Expose target cpu to conditional compilation

dylanmckay commented 7 years ago

I've recently created a crate that provides IO/microcontroller specific constants to Rust programs written for the AVR architecture.

avrd on GitHub avrd on Docs.rs

I've made it so that there is always a current module in the crate root that reexports all items from a microcontroller-specific crate, depending on what CPU is being targeted.

In order to achieve this, I needed to add a target_cpu conditional compilation flag to my fork of the Rust compiler

https://github.com/avr-rust/rust/commit/1f5f6bd8f85e905ffb5da6389e879277f7f6b708

I would like to upstream this (with cleanups like more documentation), as it seems generally useful, but it also would make it easier to merge the fork into mainline if that were to ever happen in the future. On top of this, it would be quite a useful feature to other people who fork Rust for more esoteric architectures.

The in-tree targets don't seem to specify CPUs most of the time - looking in the librustc_back module, it looks like some targets set CPU to cortex-a8, some to a CPU name used by Sparc, but almost everything else is left blank, generic, or "x86_64", etc.
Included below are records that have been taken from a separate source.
(* ===== verification/ConsumerLoop.v ===== *)
(** * ConsumerLoop: the thread of the notification consumer

    [runLoop], [consumeLoop] and [handleMessage] of
    [src/consumer/NotifyConsumer.cc].  The broker is at-least-once: the deliveries
    are an arbitrary sequence, in which a message may come again after a lost
    connection, under another tag; a delivery is one result of
    [amqp_consume_message]. *)

From S2P Require Import Prelude MoneyUtil IdGenerator JsonValue Result RequestId BeijingTime SignUtil Models.
From S2P Require Import Database Transaction Daos Invariant Server OrderService PaymentService MqClient MessageRelay NotifyConsumer.




Section ConsumerLoop.
Context {D : MySql} {J : JsonCpp} {E : Env} {Mc : Merchant} {B : Broker}.
Context (customConfig : jvalue) (notifyBaseUrl : string).




(** ** One delivery *)










(** ** The whole thread *)









End ConsumerLoop.

(** ** Witness: the acknowledgement of the first delivery is lost *)



(* ===== verification/Endpoints.v ===== *)
(** * Endpoints: what a client gets from the HTTP endpoints

    The specifications of the handlers of [Controllers], behind the request filter.
    What a body carries is defined here on the JSON value alone ([carries_order],
    [carries_callback], [carries_handle]), whatever the order in which a handler
    tests its members; an endpoint is then the filter, the complaint, the pool, and
    one call of the service on what the body carries. *)

From S2P Require Import Prelude MoneyUtil IdGenerator JsonValue Result RequestId BeijingTime SignUtil Models.
From S2P Require Import Database Transaction Daos Invariant Server OrderService PaymentService ReconcileService.
From S2P Require Import Controllers.

(** ** Programs that can only hang in the identifier generator *)

Fixpoint hangs_in_generator {A} (m : M A) : Prop :=
  match m with
  | Done r => match r with Hang => False | _ => True end
  | ReadClock k => forall z, hangs_in_generator (k z)
  | NextId k => forall r, r <> IdSpinning -> hangs_in_generator (k r)
  | Exec _ _ k => forall x, hangs_in_generator (k x)
  | Query _ k => forall x, hangs_in_generator (k x)
  | Client _ _ k => forall x, hangs_in_generator (k x)
  | Begin k => forall e, hangs_in_generator (k e)
  | Commit k => forall e, hangs_in_generator (k e)
  | Close k => hangs_in_generator k
  end.


Section Spinning.
Context {E : Env}.













Lemma generator_next_id : hangs_in_generator next_id.
Proof. by intros [id | |] Hr. Qed.
End Spinning.

Create HintDb spinning.
#[export] Hint Resolve generator_next_id : spinning.


Section Services.
Context {D : MySql} {J : JsonCpp} {O : OpenSsl} {E : Env}.
Context (customConfig : jvalue) (open_file : string -> option string).




End Services.

(** ** What a body carries *)

Section Carried.
Context {J : JsonCpp}.














End Carried.

(** ** An endpoint, in general *)

Section Endpoints.
Context {D : MySql} {J : JsonCpp} {O : OpenSsl} {E : Env}.
Context (customConfig : jvalue) (open_file : string -> option string) (pool_running : bool).





(** ** The specifications *)

Abbreviation json_response := (fun res => newHttpJsonResponse (toJson res)).







End Endpoints.

(** ** Witnesses *)







(* ===== verification/ReconcileTask.v ===== *)
(** * ReconcileTask: the daily trigger

    [src/tasks/ReconcileTask.cc]: a round looks for the bill of the Beijing day and
    runs the reconciliation unless a batch exists.  The timer callback is in
    [PeriodicTask]. *)

From S2P Require Import Prelude IdGenerator BeijingTime JsonValue Result Models Database Transaction Daos Invariant.
From S2P Require Import Server Reconcile ReconcileService.

Section ReconcileTask.
Context {D : MySql} {J : JsonCpp} {E : Env}.
Context (open_file : string -> option string).

(** [todayBeijing()], with its reading of the clock. *)
Definition today : M string := now ← read_clock; mret (todayBeijing now).

(** [ReconcileTask::checkAndRun]; the task's channel is the service's. *)
Definition checkAndRun : M unit :=
  billDate ← today;
  match open_file (bill_path billDate) with
  | None => mret tt
  | Some _ =>
      exists' ← hasBatchForDate billDate kChannel;
      if (exists' : bool) then mret tt
      else _ ← run open_file billDate; mret tt
  end.

Definition checkAndRun_post (billDate : string) (d : Db) (r : outcome unit) (st' : St) : Prop :=
  match r with
  | Ret _ => committed st' = d
      \/ (hasBatch_sql billDate kChannel d = Some false /\ is_Some (open_file (bill_path billDate))
          /\ exists rows batch, reconcile_effect billDate rows batch d (committed st'))
  | Throw e => e = DbException /\ committed st' = d /\ (fault \/ parse_date billDate = None)
  | Hang => committed st' = d
  | Undefined => False
  end.

Lemma checkAndRun_partial st :
  wp checkAndRun (checkAndRun_post (todayBeijing (system_clock (readings st))) (committed st)) st.
Proof.
  unfold checkAndRun, today. apply wp_bind, wp_bind. unfold wp at 1, read_clock.
  cbn [run_alone run_clock mret M_ret fst snd]. apply wp_ret.
  set (day := todayBeijing (system_clock (readings st))).
  destruct (open_file (bill_path day)) as [content|] eqn:Hfile; [| apply wp_ret; by left].
  apply wp_bind. apply wp_exec_client_read; [by intros now d0 d' a [-> _]%read_inv | |]; cbn [committed].
  - intros st1 Hs _ [Hf | (now & _ & Hn)]; (split; [done |]); (split; [exact Hs |]); [by left | right].
    unfold read, hasBatch_sql in Hn. by destruct (parse_date day).
  - intros now st1 b Hb _ _ Hs _. apply read_inv in Hb as [_ Hb]. cbn [committed] in Hb.
    assert (Hc : committed st1 = committed st) by exact Hs.
    destruct b; [apply wp_ret; by left |].
    apply wp_bind. eapply wp_mono; [apply run_partial |]. rewrite Hc.
    intros [res | e | |] st2 Hpost; cbn [run_post] in Hpost; [| done | done | done].
    apply wp_ret. destruct (isOk res).
    + destruct Hpost as (c & rows & batch & _ & _ & _ & Heff). right. split; [done |]. split; [by eexists |].
      by exists rows, batch.
    + destruct Hpost as [Hpost | (_ & rows & batch & Heff)]; [by left | right].
      split; [done |]. split; [by eexists |]. by exists rows, batch.
Qed.

(** A round of the daily task reconciles the Beijing day of its clock, only
    when its bill is there and no batch of that day is: either one batch with its
    differences is added, or nothing changes.  The only exception is that of the
    check, when the database fails or cannot read the date, and it leaves
    everything as it was. *)
Theorem checkAndRun_spec st r st' : run_alone checkAndRun st = (r, st') ->
  checkAndRun_post (todayBeijing (system_clock (readings st))) (committed st) r st'.
Proof. apply wp_elim, checkAndRun_partial. Qed.
End ReconcileTask.

(** ** Witness *)

Definition run_task (st : St) : outcome unit * St :=
  run_alone (E := Server.calm) (checkAndRun (D := Server.lib) (J := Tree.lib)
    (fun path => if String.eqb path "scripts/bills/bill_2025-01-01.csv" then Some (bill_text sample_bill) else None)) st.

Lemma checkAndRun_spec_witness :
  length (t_reconcile_batch (committed (run_task (Server.fresh_state sample_day)).2)) = 1%nat
  /\ checkAndRun_post (D := Server.lib) (E := Server.calm)
       (fun path => if String.eqb path "scripts/bills/bill_2025-01-01.csv" then Some (bill_text sample_bill) else None)
       "2025-01-01" sample_day
       (run_task (Server.fresh_state sample_day)).1 (run_task (Server.fresh_state sample_day)).2.
Proof.
  split; [by vm_compute |]. unfold run_task.
  exact (checkAndRun_spec (D := Server.lib) (J := Tree.lib) (E := Server.calm) _
    (Server.fresh_state sample_day) _ _ (surjective_pairing _)).
Defined.
(* ===== verification/System.v ===== *)
(** * System: the whole server over time

    The entry points composed: what clients, the channel, the administrator, the
    timers and the queue may make the server do, in any order, any number of times,
    with the failures of the oracles at any statement.  Every transaction is one
    step (the services' own theorems say what a step leaves, failures included);
    the invariants below are those that a buyer, a merchant and an auditor rely
    on. *)

From stdpp Require Import relations.
From S2P Require Import Prelude MoneyUtil IdGenerator JsonValue Result RequestId BeijingTime SignUtil Models.
From S2P Require Import Database Transaction Daos Invariant Server OrderService PaymentService Books.
From S2P Require Import Reconcile ReconcileService MqClient MessageRelay NotifyConsumer ReconcileTask.

(** ** The steps *)

(** The server's state, the relay's client, the requests sent to the merchant. *)
Record Sys := mkSys { srv : St; mq : option mq_state; sent_log : list HttpReq }.

Section System.
Context {D : MySql} {J : JsonCpp} {O : OpenSsl} {E : Env} {B : Broker} {Mc : Merchant}.
Context (customConfig : jvalue) (open_file : string -> option string) (notifyBaseUrl : string).

Definition db_of (s : Sys) : Db := committed (srv s).

Inductive step : Sys -> Sys -> Prop :=
  | StepOrder req s r st' : run_alone (createOrder req) (srv s) = (r, st') -> step s (mkSys st' (mq s) (sent_log s))
  | StepCallback req rawBody s r st' : run_alone (handleCallback customConfig req rawBody) (srv s) = (r, st') ->
      step s (mkSys st' (mq s) (sent_log s))
  | StepReconcile billDate s r st' : run_alone (run open_file billDate) (srv s) = (r, st') ->
      step s (mkSys st' (mq s) (sent_log s))
  | StepDaily s r st' : run_alone (checkAndRun open_file) (srv s) = (r, st') -> step s (mkSys st' (mq s) (sent_log s))
  | StepHandle id action remark s r st' : run_alone (handleDiff id action remark) (srv s) = (r, st') ->
      step s (mkSys st' (mq s) (sent_log s))
  | StepRelay s r st' client' : relay customConfig (srv s) (mq s) = (r, st', client') ->
      step s (mkSys st' client' (sent_log s))
  | StepConsume body s r st' log' : process notifyBaseUrl body (srv s, sent_log s) = (r, (st', log')) ->
      step s (mkSys st' (mq s) log').

Definition steps : Sys -> Sys -> Prop := rtc step.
Before I file a PR, are there any glaring objections to this?

hanna-kruppe commented 7 years ago

As far as I am aware, for most targets the "CPU" setting is just a shorthand for a rough baseline of features (e.g., whether certain ISA extensions are present) and as guidance for certain heuristics in the compiler (e.g., scheduling). Anything sane that user code might do with that information can more reliably be achieved with cfg(target_feature=...) or run-time CPUID poking. I don't know anything about AVR, so maybe the situation is very different there, but I'd be very suspicious of any code that does cfg(target_cpu="skylake") or similar.
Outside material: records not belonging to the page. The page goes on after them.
(* ===== verification/Concurrency.v ===== *)
(** * Concurrency: the services side by side

    The programs of [OrderService] and [PaymentService], and the statements of the
    relay and of the consumer, as threads of [Interleaving]. *)

From stdpp Require Import relations.
From S2P Require Import Prelude MoneyUtil IdGenerator JsonValue Result RequestId BeijingTime SignUtil Models.
From S2P Require Import Database Transaction Daos Invariant Locks Interleaving RelyGuarantee Server OrderService PaymentService Books.
From S2P Require Import Reconcile ReconcileService MqClient MessageRelay NotifyConsumer System.

(** ** Reading a snapshot *)

Lemma overlay_table_In {R K : Type} `{EqDecision R, EqDecision K} (key : R -> K) snap base work r :
  In r (overlay_table key snap base work) -> In r snap \/ (In r work /\ ~ In r base).
Proof.
  unfold overlay_table. intros (x & Hx & Hr)%in_flat_map. unfold overlay_row in Hr.
  case_bool_decide as Hb.
  - destruct (find _ snap) as [y|] eqn:Hf; [| done]. destruct Hr as [<- | []].
    apply find_some in Hf as [Hin _]. by left.
  - destruct Hr as [<- | []]. right. split; [done | by rewrite <- list_elem_of_In].
Qed.

Lemma head_select {R : Type} (p : R -> bool) t r : head (sql_select p t) = Some r -> In r t /\ p r = true.
Proof.
  intros H. apply sql_select_In. destruct (sql_select p t) as [|x l]; [done |]. injection H as <-. by left.
Qed.

(** A snapshot that is not stale shows the transaction's own view. *)

Lemma NoDup_of_image {R K K' : Type} (f : R -> K) (g : K -> K') (t : list R) :
  NoDup (map (fun r => g (f r)) t) -> NoDup (map f t).
Proof. intros H. apply (NoDup_fmap_1 g). by rewrite <- list_fmap_compose. Qed.

Lemma find_own {R K : Type} `{EqDecision K} (key : R -> K) t r : NoDup (map key t) -> r ∈ t ->
  find (fun x => bool_decide (key x = key r)) t = Some r.
Proof.
  intros Hnd Hr. induction t as [|x t IH]; [by apply elem_of_nil in Hr |]. cbn [find map] in *.
  apply NoDup_cons in Hnd as [Hx Hnd]. apply elem_of_cons in Hr as [-> | Hr].
  - by rewrite bool_decide_eq_true_2.
  - rewrite bool_decide_eq_false_2; [by apply IH |]. intros E. apply Hx. rewrite E.
    apply list_elem_of_fmap. by exists r.
Qed.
hanna-kruppe commented 7 years ago

cc @japaric

japaric commented 7 years ago

@rkruppe Thanks for the ping.

@dylanmckay I have written my thoughts (more or less) on the topic of device specific APIs, which seems to be what you are after with this change, here. You may want to check that out. The TL;DR is that we haven't picked up a solution but that comment lists some of the possible solutions.

With respect to the issue at hand, I don't think target_cpu is the right field to use here. I don't know much about AVR microcontrollers but on ARM Cortex-M microcontrollers there's pretty much only a few CPUs, with slightly different instruction sets: cortex-m0(+), cortex-m1, cortex-m3, cortex-m4, cortex-m7 -- here, the instruction set of each CPU has more instructions than the preceding one. A Cortex-M microcontroller, or a Cortex-M device, is then just one of these CPU core with varying amounts of memory and peripherals.
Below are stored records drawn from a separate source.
(* ===== verification/Backoffice.v ===== *)
(** * Backoffice: reconciliation side by side with the shop

    The daily batch and the handling of differences, [ReconcileService], as threads
    of [Interleaving]: what they may answer and with which commits, and why neither a
    day nor a difference is settled twice. *)

From stdpp Require Import relations.
From S2P Require Import Prelude MoneyUtil IdGenerator JsonValue Result RequestId BeijingTime SignUtil Models.
From S2P Require Import Database Transaction Daos Invariant Locks Interleaving RelyGuarantee Server OrderService PaymentService Books.
From S2P Require Import Reconcile ReconcileService MqClient MessageRelay NotifyConsumer ReconcileTask System Concurrency.

(** ** Commits of a thread *)

(** Commits that change nothing. *)
Definition idle (cs : list (Db * Db)) : Prop := Forall (fun c => c.2 = c.1) cs.

(** Some commit of the thread has changed the database. *)
Definition acted (cs : list (Db * Db)) : Prop := Exists (fun c => c.2 <> c.1) cs.

Lemma acted_commits cs : acted cs -> cs <> [].
Proof. by intros H ->; inversion H. Qed.

Lemma idle_not_acted cs : idle cs -> acted cs -> False.
Proof. intros Hi (c & Hin & Hne)%Exists_exists. unfold idle in Hi. rewrite Forall_forall in Hi. by apply Hne, Hi. Qed.

Section Backoffice.
Context {D : MySql} {J : JsonCpp} {Ov : Oversight} {L : MySqlLaws} (iso : isolation).

(** ** Handling a difference among others *)

(** One of the commits handles the difference, and no other changes anything. *)
Definition handled_by (id : Z) (action remark : string) (s : HandleStatus) (cs : list (Db * Db)) : Prop :=
  exists before d0 d1, cs = before ++ [(d0, d1)] /\ idle before /\ handle_effect id action remark s d0 d1.

(** What [handleDiff] may answer: success after the one effect, else nothing has
    changed; a database exception is not caught, and leaves either. *)
Definition handle_ends (id : Z) (action remark : string) (r : outcome (Result jvalue)) (cs : list (Db * Db)) : Prop :=
  match r with
  | Ret res =>
      if isOk res then exists s, handled_by id action remark s cs
        /\ res = ok (jobject [("diffId", jint id); ("handleStatus", jint (handle_status_int s))]) ""
      else data res = None /\ idle cs
  | Throw e => e = DbException /\ (idle cs \/ exists s, handled_by id action remark s cs)
  | Hang | Undefined => False
  end.

Lemma handle_ends_lost id action remark cs : idle cs -> handle_ends id action remark (Throw DbException) cs.
Proof. intros H. split; [done | by left]. Qed.

(** Handling a difference is safe among others. *)
Lemma safe_handleDiff id action remark d :
  safe iso (handleDiff id action remark) NoTx [] d (fun r _ cs _ => handle_ends id action remark r cs).
Proof.
  assert (H0 : idle []) by constructor.
  unfold handleDiff. destruct (action_status action) as [s|] eqn:Hs; [| by split].
  apply safe_bind, safe_client; [intros now; apply read_framed | by apply handle_ends_lost |].
  intros d1 now d1' found _ [-> _]%read_inv.
  assert (H1 : idle ([] ++ [(d1, d1)])) by (by constructor).
  split; [constructor |]. split; [| by apply handle_ends_lost].
  destruct found as [x|]; [| by split].
  apply safe_bind, safe_client; [intros now'; apply handleDiff_framed | by apply handle_ends_lost |].
  intros d2 now2 d2' n ((K & _) & _) F. apply handleDiff_sql_inv in F; [| apply K].
  destruct F as [(-> & -> & _) | (-> & t1 & y & t2 & Ht & Hid & Hp & ->)]; cbn [Nat.eqb].
  - assert (H2 : idle (([] ++ [(d1, d1)]) ++ [(d2, d2)])) by (apply Forall_app; split; [exact H1 | by constructor]).
    split; [constructor |]. split; [by split | by apply handle_ends_lost].
  - pose proof (HandleEffect id action remark s d2 t1 y t2 now2 Hs Ht Hid Hp) as Heff.
    assert (Hby : handled_by id action remark s (([] ++ [(d1, d1)]) ++ [(d2, _)])) by (by eexists _, d2, _).
    split; [by eapply CommitHandle |]. split; [by exists s |]. split; [done |]. right. by exists s.
Qed.

(** A difference cannot be handled twice. *)
Lemma handle_effect_again id action remark s d0 d1 action' remark' s' d0' d1' :
  handle_effect id action remark s d0 d1 -> handle_effect id action' remark' s' d0' d1' ->
  db_wf d0 -> db_wf d0' -> rtc service_commit d1 d0' -> False.
Proof.
  intros H H' [K0 _] [K _] Hr%commits_later.
  apply handle_effect_settled in H as (_ & t1 & x & t2 & Ht & Hid & Hst); [| apply K0].
  destruct (later_diff _ _ Hr x) as (y & Hin & Hy & [-> | Hp]); [rewrite Ht; apply in_elt | | done].
  destruct H' as [s' d0' u1 z u2 now _ Hu Hzid Hzp].
  assert (x = z) as ->; [| done].
  apply (key_unique dr_id (t_reconcile_diff d0')); [apply K | done | rewrite Hu; apply in_elt | congruence].
Qed.

(** ** The daily batch among others *)

(** The first SELECT of a transaction that has changed nothing sees the committed
    database of that moment, at either isolation level. *)
Lemma safe_first_query {X} (g : Db -> option X) cs d
  (Q : outcome X -> TxState Tx -> list (Db * Db) -> Db -> Prop) :
  Q (Throw DbException) TxAborted cs d ->
  (forall d' a, rely (TxOpen tx_begin) d d' -> g d' = Some a -> Q (Ret a) (TxOpen (mkTx (Some d') [])) cs d') ->
  safe iso (query g) (TxOpen tx_begin) cs d Q.
Proof.
  intros Hfail Hok. split; [exact Hfail |]. intros d' work a R W snap F. cbn in W. subst work.
  assert (Hs : snap = d') by (by unfold snap; destruct iso). rewrite Hs in F |- *. clear snap Hs.
  rewrite overlay_same in F by (apply (proj1 R)). by apply (Hok d' a).
Qed.

(** The statements that insert the differences. *)
Definition diff_entries (batchNo : string) : list ClassifiedDiff -> list entry -> Prop :=
  Forall2 (fun c e => exists now, e = Entry [KDiffAuto] (insertDiff_sql (build_diff batchNo c) now) tt).

Lemma safe_insert_diffs batchNo classified so cs (Q : outcome unit -> TxState Tx -> list (Db * Db) -> Db -> Prop) :
  (forall d', Q (Throw DbException) TxAborted cs d') -> forall log d,
  (forall es d', diff_entries batchNo classified es -> rtc service_commit d d' ->
     Q (Ret tt) (TxOpen (mkTx so (log ++ es))) cs d') ->
  safe iso (insert_diffs batchNo classified) (TxOpen (mkTx so log)) cs d Q.
Proof.
  intros Hfail. induction classified as [|c rest IH]; intros log d Hok; cbn [insert_diffs].
  - apply safe_ret. rewrite <- (app_nil_r log). by apply Hok; [constructor | apply rtc_refl].
  - apply safe_bind, safe_exec; [auto with locks | done |]. intros d1 work now d2 [] R _ _. unfold push. cbn.
    apply IH. intros es d' He Hr. rewrite <- app_assoc. apply Hok; [| etransitivity; [apply R | exact Hr]].
    constructor; [by exists now | done].
Qed.

Lemma replays_diffs batchNo classified : forall es d work, diff_entries batchNo classified es -> replays es d work ->
  exists drows, diff_rows (t_reconcile_diff_auto d) batchNo classified = Some drows
    /\ work = set_reconcile_diff (t_reconcile_diff d ++ drows) (t_reconcile_diff_auto d + Z.of_nat (length drows)) d.
Proof.
  induction classified as [|c rest IH]; intros es d work He W.
  - inversion He; subst. cbn in W. subst work. exists []. rewrite app_nil_r, Z.add_0_r. by destruct d.
  - inversion He as [|c' e rest' es' [now ->] He']; subst. destruct W as (d1 & H1 & W).
    apply insertDiff_inv in H1 as (r & Hr & ->). destruct (IH _ _ _ He' W) as (drows & Hd & ->).
    exists (r :: drows). cbn [diff_rows]. rewrite Hr. cbn in Hd |- *. rewrite Hd. split; [done |].
    rewrite <- app_assoc. cbn [length]. unfold set_reconcile_diff; cbn. f_equal. lia.
Qed.

(** The batch of the payments that were committed at some moment between the search
    for an earlier batch, in [e], and the commit. *)
Definition batched (billDate : string) (channelRows : list ReconcileSideRow) (batch : ReconcileBatch)
  (cs : list (Db * Db)) : Prop :=
  exists e s d0 d1 localRows, cs = [(e, e); (d0, d1)]
    /\ rtc service_commit e s /\ rtc service_commit s d0 /\ localRows_sql billDate s = Some localRows
    /\ batch_effect billDate localRows channelRows batch d0 d1.

Section Run.
Context (open_file : string -> option string).

(** What [run] may answer. *)
Definition run_ends (billDate : string) (r : outcome (Result jvalue)) (cs : list (Db * Db)) : Prop :=
  match r with
  | Ret res =>
      if isOk res then
        exists content channelRows batch, open_file (bill_path billDate) = Some content
          /\ parse_bill content = Some channelRows /\ res = ok (batch_data batch) billDate
          /\ batched billDate channelRows batch cs
      else idle cs \/ (res = fail kDbError (toMessage kDbError) billDate
             /\ exists channelRows batch, batched billDate channelRows batch cs)
  | Hang => idle cs
  | Throw _ | Undefined => False
  end.

(** What the scope of the guard may answer. *)
Definition run_scope (billDate : string) (channelRows : list ReconcileSideRow) (r : outcome (Result jvalue))
  (_ : TxState Tx) (cs : list (Db * Db)) (_ : Db) : Prop :=
  match r with
  | Ret res => exists batch, res = ok (batch_data batch) billDate /\ batched billDate channelRows batch cs
  | Throw (BizException c _) => c <> kSuccess /\ idle cs
  | Throw DbException => idle cs \/ exists batch, batched billDate channelRows batch cs
  | Throw StdException | Hang => idle cs
  | Undefined => False
  end.

Lemma safe_run_body billDate channelRows d :
  safe iso (run_body billDate channelRows) (TxOpen tx_begin) [] d (run_scope billDate channelRows).
Proof.
  assert (H0 : idle []) by constructor. unfold run_body, hasBatchForDate.
  apply safe_bind, safe_client; [intros now; apply read_framed | by left |].
  intros e now e' b _ [-> _]%read_inv.
  assert (H1 : idle ([] ++ [(e, e)])) by (by constructor).
  split; [constructor |]. split; [| by left]. destruct b; [by apply safe_throw |].
  apply safe_bind, safe_first_query; [by left |]. intros s localRows Rs Hlocal.
  apply safe_bind, safe_next_id; [intros batchNo | done | done].
  apply safe_bind, safe_exec; [auto with locks | by left |]. intros d2 work2 now2 w2 [] R2 _ _.
  apply safe_bind, safe_insert_diffs; [by left |]. intros es d3 He R3.
  apply safe_bind, safe_commit; [by left |]. intros d4 work R4 W.
  destruct W as (w & Hw & W). apply insertBatch_inv in Hw as (brow & Hbrow & Hbc & ->).
  apply (replays_diffs batchNo (classifyReconcileDiffs localRows channelRows)) in W as (drows & Hd & ->); [| done].
  pose proof (BatchEffect billDate localRows channelRows d4 batchNo brow drows Hbrow Hbc Hd) as Heff.
  split; [by eapply CommitBatch |].
  assert (Hb : forall d', batch_effect billDate localRows channelRows
      (build_batch batchNo billDate localRows channelRows (classifyReconcileDiffs localRows channelRows)) d4 d' ->
    batched billDate channelRows
      (build_batch batchNo billDate localRows channelRows (classifyReconcileDiffs localRows channelRows))
      (([] ++ [(e, e)]) ++ [(d4, d')])).
  { intros d' H. exists e, s, d4, d', localRows. split; [done |]. split; [apply Rs |]. split; [| by split].
    etransitivity; [apply R2 |]. etransitivity; [exact R3 | apply R4]. }
  split; [apply safe_ret; eexists; split; [done | by apply Hb] | right; eexists; by apply Hb].
Qed.

(** The daily batch is safe among others. *)
Lemma safe_run billDate d : safe iso (run open_file billDate) NoTx [] d (fun r _ cs _ => run_ends billDate r cs).
Proof.
  assert (H0 : idle []) by constructor. unfold run.
  destruct (open_file (bill_path billDate)) as [content|] eqn:Hfile; [| by left].
  destruct (parse_bill content) as [channelRows|] eqn:Hparse; [| by left].
  eapply safe_try_catch; [apply (safe_with_guard _ _ (run_scope billDate channelRows));
    [done | done | by left | apply safe_run_body] |].
  intros [res | [c m | |] | |] tx cs d'; cbn [run_scope]; try done.
  - intros (batch & -> & Hb). by exists content, channelRows, batch.
  - intros [Hc Hi]. apply safe_ret. cbn [run_ends catch_result]. rewrite isOk_fail by done. by left.
  - intros [Hi | [batch Hb]]; apply safe_ret; [by left | right]. split; [done |]. by exists channelRows, batch.
  - intros Hi. apply safe_ret. by left.
Qed.

(** What a round of the daily task may do: look for a batch, and run the
    reconciliation of its day. *)
Definition daily_ends (r : outcome unit) (cs : list (Db * Db)) : Prop :=
  match r with
  | Ret _ => idle cs \/ exists day before ran res, cs = before ++ ran /\ idle before /\ run_ends day (Ret res) ran
  | Throw e => e = DbException /\ idle cs
  | Hang => idle cs
  | Undefined => False
  end.

Lemma safe_checkAndRun d : safe iso (checkAndRun open_file) NoTx [] d (fun r _ cs _ => daily_ends r cs).
Proof.
  unfold checkAndRun, today. apply safe_bind, safe_bind, safe_read_clock. intros now. apply safe_ret.
  set (day := todayBeijing now). destruct (open_file (bill_path day)); [| left; constructor].
  apply safe_bind. unfold hasBatchForDate.
  apply safe_client; [intros z; apply read_framed | by split; [| constructor] |].
  intros e z e' b _ [-> _]%read_inv. split; [constructor |].
  assert (Hi : idle [(e, e)]) by (by constructor).
  split; [| by split]. destruct b; [by left |]. apply safe_bind.
  change (safe iso (run open_file day) NoTx ([(e, e)] ++ []) e (fun r tx' cs' d' =>
    match r with
    | Ret a => safe iso (mret tt) tx' cs' d' (fun r _ cs _ => daily_ends r cs)
    | Throw x => daily_ends (Throw x) cs'
    | Hang => daily_ends Hang cs'
    | Undefined => daily_ends Undefined cs'
    end)).
  eapply safe_mono; [apply safe_after, safe_run |]. intros [res | x | |] tx' cs' d' (mine & -> & H); [| done | | done].
  - apply safe_ret. right. by exists day, [(e, e)], mine, res.
  - by apply Forall_app.
Qed.
End Run.

(** A day cannot have two batches. *)
Lemma batch_effect_again billDate localRows channelRows batch d0 d1 billDate' localRows' channelRows' batch' d0' d1' :
  batch_effect billDate localRows channelRows batch d0 d1 ->
  batch_effect billDate' localRows' channelRows' batch' d0' d1' ->
  rtc service_commit d1 d0' -> parse_date billDate = parse_date billDate' -> False.
Proof.
  intros [dx no brow drows classified b Hbrow Hbc Hd] [dy no' brow' drows' classified' b' Hbrow' Hbc' Hd'] Hr%commits_later Hday.
  destruct (later_batch _ _ Hr brow) as (x & Hin & <-); [cbn; apply in_elt |].
  assert (Hkey : forall bb r, batch_row bb = Some r ->
    parse_date (b_billDate bb) = Some (br_bill_date r) /\ br_channel r = b_channel bb).
  { intros bb r H. unfold batch_row in H. apply bind_Some in H as (day & Hpd & H). by simplify_opt. }
  destruct (Hkey _ _ Hbrow) as [E1 E2], (Hkey _ _ Hbrow') as [E1' E2']. cbn in E1, E2, E1', E2'.
  apply existsb_false in Hbc'. rewrite List.Forall_forall in Hbc'. specialize (Hbc' brow Hin).
  assert (Hsame : br_bill_date brow = br_bill_date brow') by congruence.
  unfold batch_conflict in Hbc'. rewrite Hsame, Z.eqb_refl, E2, E2', sql_eq_refl, orb_true_r in Hbc'. done.
Qed.

End Backoffice.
It seems to me that what you want here is actually a target_device field, where the value of the field could, for example, be "stm32f100" or "stm32f101" -- here both devices have the same CPU: cortex-m3 and thus the exact same instruction set and codegen options. I, personally, don't know if we should add a target_device field to target specifications as none of the tier 1 and 2 platforms seem like they would benefit from it, but I believe that we shouldn't encourage the use of target_cpu to specify the target device as it has meaning to LLVM (it affects codegen, etc.).

To me, it also feels overkill to have one target (specification) per device / microcontroller -- I'm assuming this is what you are after: one target per device where the specification is mostly the same except for target_device. Under the Xargo (or std-aware Cargo) model this would create one sysroot per target, which is wasteful: if you are working with two devices that have the same CPU then you'll end compiling and caching two sysroots that are exactly the same because the codegen options of each device are the same (and core doesn't use target_device or target_cpu so the same source code is compiled in each case).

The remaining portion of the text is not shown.